▶ **Exercise requirements**
Retype each line of the listing below, from the first through the one holding "file models the", with no other lines.

▶ **Data for this exercise**
(* ===== verification/JsParse.v ===== *)
(** * Reading the source text: the literal syntax of lines 1 to 4

    The engine that runs [trait.Unpin.js] first parses its text.  This
    file models the part of the ECMAScript grammar the file uses: string
    literals with escapes (12.9.4), decimal integer literals (12.9.3),
    array literals (13.2.4), object literals with string keys (13.2.5),
    and white space and line terminators between tokens (12.2, 12.3).
    The text is a [list ascii]; the file is plain ASCII.

    - [lex_string] reads the characters of a string literal after its
      opening quote, with the single-character escapes; [lex_number] reads
      a decimal integer literal.
    - [parse_value] is a recursive-descent parser.  [parse_elems] and
      [parse_props] read the rest of an array or object literal after its
      first element.  The three functions share one fuel argument; each
      call consumes a character before it recurses with less fuel.  A
      trailing comma is accepted, as the grammar allows.

    Not modelled: elisions ([[1,,2]]), identifier and numeric keys, escapes
    [\x], [\u], octal escapes and line continuations, and numbers with a
    fraction, an exponent, a radix prefix or a BigInt suffix.  The parser
    rejects them with [PErr] rather than reading something else; none
    occurs in the source.  Numbers are read as unbounded integers; the file
    holds only the literal [1].

    This file holds definitions only: [UnpinSource.parse_program] uses the
    parser to read the file, and [Script] runs what it reads. *)

From Stdlib Require Import String Ascii ZArith.
From stdpp Require Import base list option strings.
From S2P Require Import Prelude JsValue Literal.

Local Open Scope char_scope.

(** ** Characters *)

Definition dquote : ascii := "034".
Definition bslash : ascii := "092".
Definition lf : ascii := "010".
Definition cr : ascii := "013".
Definition tab : ascii := "009".

Definition is_digit (c : ascii) : bool :=
  (48 <=? nat_of_ascii c)%nat && (nat_of_ascii c <=? 57)%nat.

(** The characters of an IdentifierPart, and the dot: none may follow a
    numeric literal that this model reads. *)
Definition is_ident_part (c : ascii) : bool :=
  let n := nat_of_ascii c in
  is_digit c || ((65 <=? n) && (n <=? 90))%nat || ((97 <=? n) && (n <=? 122))%nat
  || Ascii.eqb c "_" || Ascii.eqb c "$" || Ascii.eqb c ".".

(** WhiteSpace and LineTerminator of the ASCII range: tab, line feed,
    vertical tab, form feed, carriage return and space. *)
Definition is_ws (c : ascii) : bool :=
  let n := nat_of_ascii c in ((9 <=? n) && (n <=? 13))%nat || (n =? 32)%nat.

Fixpoint skip_ws (s : list ascii) : list ascii :=
  match s with
  | c :: s' => if is_ws c then skip_ws s' else s
  | [] => []
  end.

(** ** Tokens *)

(** SingleEscapeCharacter and NonEscapeCharacter: the character an escape
    stands for, or [None] for the escapes not modelled. *)
Definition escape_value (d : ascii) : option ascii :=
  if Ascii.eqb d "n" then Some lf
  else if Ascii.eqb d "t" then Some tab
  else if Ascii.eqb d "r" then Some cr
  else if Ascii.eqb d "b" then Some "008"
  else if Ascii.eqb d "f" then Some "012"
  else if Ascii.eqb d "v" then Some "011"
  else if is_digit d || Ascii.eqb d "x" || Ascii.eqb d "u" || Ascii.eqb d lf || Ascii.eqb d cr
  then None
  else Some d.

(** The body of a string literal, after its opening quote: its value and
    the text after the closing quote.  A line terminator may not occur. *)
Fixpoint lex_string (s : list ascii) : option (list ascii * list ascii) :=
  match s with
  | [] => None
  | c :: s' =>
      if Ascii.eqb c dquote then Some ([], s')
      else if Ascii.eqb c lf || Ascii.eqb c cr then None
      else if Ascii.eqb c bslash then
        match s' with
        | d :: s'' =>
            match escape_value d, lex_string s'' with
            | Some d', Some (cs, r) => Some (d' :: cs, r)
            | _, _ => None
            end
        | [] => None
        end
      else match lex_string s' with Some (cs, r) => Some (c :: cs, r) | None => None end
  end.

Definition digit_value (c : ascii) : Z := Z.of_nat (nat_of_ascii c - 48).

(** The digits that follow, accumulated in base 10. *)
Fixpoint lex_digits (acc : Z) (s : list ascii) : Z * list ascii :=
  match s with
  | c :: s' => if is_digit c then lex_digits (10 * acc + digit_value c) s' else (acc, s)
  | [] => (acc, [])
  end.

(** The result of the parser: a value and the rest of the text, a syntax
    error, or fuel exhausted. *)
Inductive presult (A : Type) :=
  | POk (a : A) (rest : list ascii)
  | PErr
  | PFuel.
Arguments POk {A}. Arguments PErr {A}. Arguments PFuel {A}.

(** Sequencing: continue with the value and the rest of a sub-parse, and
    pass an error or exhausted fuel on. *)
Notation "'let+' ( a , r ) := m 'in' k" :=
  (match m with POk a r => k | PErr => PErr | PFuel => PFuel end)
  (at level 99, a name, r name, m at level 98, k at level 99) : unpin_scope.
Local Open Scope unpin_scope.

(** A DecimalIntegerLiteral: [0], or a non-zero digit and more digits,
    not followed by an identifier character or a dot. *)
Definition lex_number (s : list ascii) : presult lit :=
  match s with
  | c :: s' =>
      if negb (is_digit c) then PErr
      else if Ascii.eqb c "0" && match s' with d :: _ => is_digit d | [] => false end then PErr
      else
        let '(n, r) := lex_digits (digit_value c) s' in
        match r with
        | d :: _ => if is_ident_part d then PErr else POk (LNum n) r
        | [] => POk (LNum n) r
        end
  | [] => PErr
  end.

(** ** The parser *)

(** The punctuator [c], after white space: the text after it. *)
Definition punct (c : ascii) (s : list ascii) : option (list ascii) :=
  match skip_ws s with
  | d :: r => if Ascii.eqb d c then Some r else None
  | [] => None
  end.

(** A PropertyName that is a string literal, and the colon after it. *)
Definition lex_key (s : list ascii) : option (string * list ascii) :=
  match punct dquote s with
  | Some r1 =>
      match lex_string r1 with
      | Some (k, r2) =>
          match punct ":" r2 with
          | Some r3 => Some (string_of_list_ascii k, r3)
          | None => None
          end
      | None => None
      end
  | None => None
  end.

Fixpoint parse_value (n : nat) (s : list ascii) {struct n} : presult lit :=
  match n with
  | O => PFuel
  | S n' =>
      match skip_ws s with
      | c :: r =>
          if Ascii.eqb c dquote then
            match lex_string r with
            | Some (cs, r') => POk (LStr (string_of_list_ascii cs)) r'
            | None => PErr
            end
          else if Ascii.eqb c "[" then
            match punct "]" r with
            | Some r' => POk (LArr []) r'
            | None =>
                let+ (e, r1) := parse_value n' r in parse_elems n' [e] r1
            end
          else if Ascii.eqb c "{" then
            match punct "}" r with
            | Some r' => POk (LObj []) r'
            | None =>
                match lex_key r with
                | Some (k, r1) =>
                    let+ (e, r2) := parse_value n' r1 in parse_props n' [(k, e)] r2
                | None => PErr
                end
            end
          else lex_number (c :: r)
      | [] => PErr
      end
  end

(** After an element of an array literal: a comma and the next element, or
    the closing bracket (after an optional trailing comma). *)
with parse_elems (n : nat) (acc : list lit) (s : list ascii) {struct n} : presult lit :=
  match n with
  | O => PFuel
  | S n' =>
      match punct "]" s with
      | Some r => POk (LArr acc) r
      | None =>
          match punct "," s with
          | Some r =>
              match punct "]" r with
              | Some r' => POk (LArr acc) r'
              | None =>
                  let+ (e, r1) := parse_value n' r in parse_elems n' (acc ++ [e]) r1
              end
          | None => PErr
          end
      end
  end

(** After a property of an object literal: a comma and the next property,
    or the closing brace (after an optional trailing comma). *)
with parse_props (n : nat) (acc : list (string * lit)) (s : list ascii) {struct n} :
    presult lit :=
  match n with
  | O => PFuel
  | S n' =>
      match punct "}" s with
      | Some r => POk (LObj acc) r
      | None =>
          match punct "," s with
          | Some r =>
              match punct "}" r with
              | Some r' => POk (LObj acc) r'
              | None =>
                  match lex_key r with
                  | Some (k, r1) =>
                      let+ (e, r2) := parse_value n' r1 in parse_props n' (acc ++ [(k, e)]) r2
                  | None => PErr
                  end
              end
          | None => PErr
          end
      end
  end.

▶ **Task response**
(* ===== verification/JsParse.v ===== *)
(** * Reading the source text: the literal syntax of lines 1 to 4

    The engine that runs [trait.Unpin.js] first parses its text.  This
    file models the part of the ECMAScript grammar the file uses: string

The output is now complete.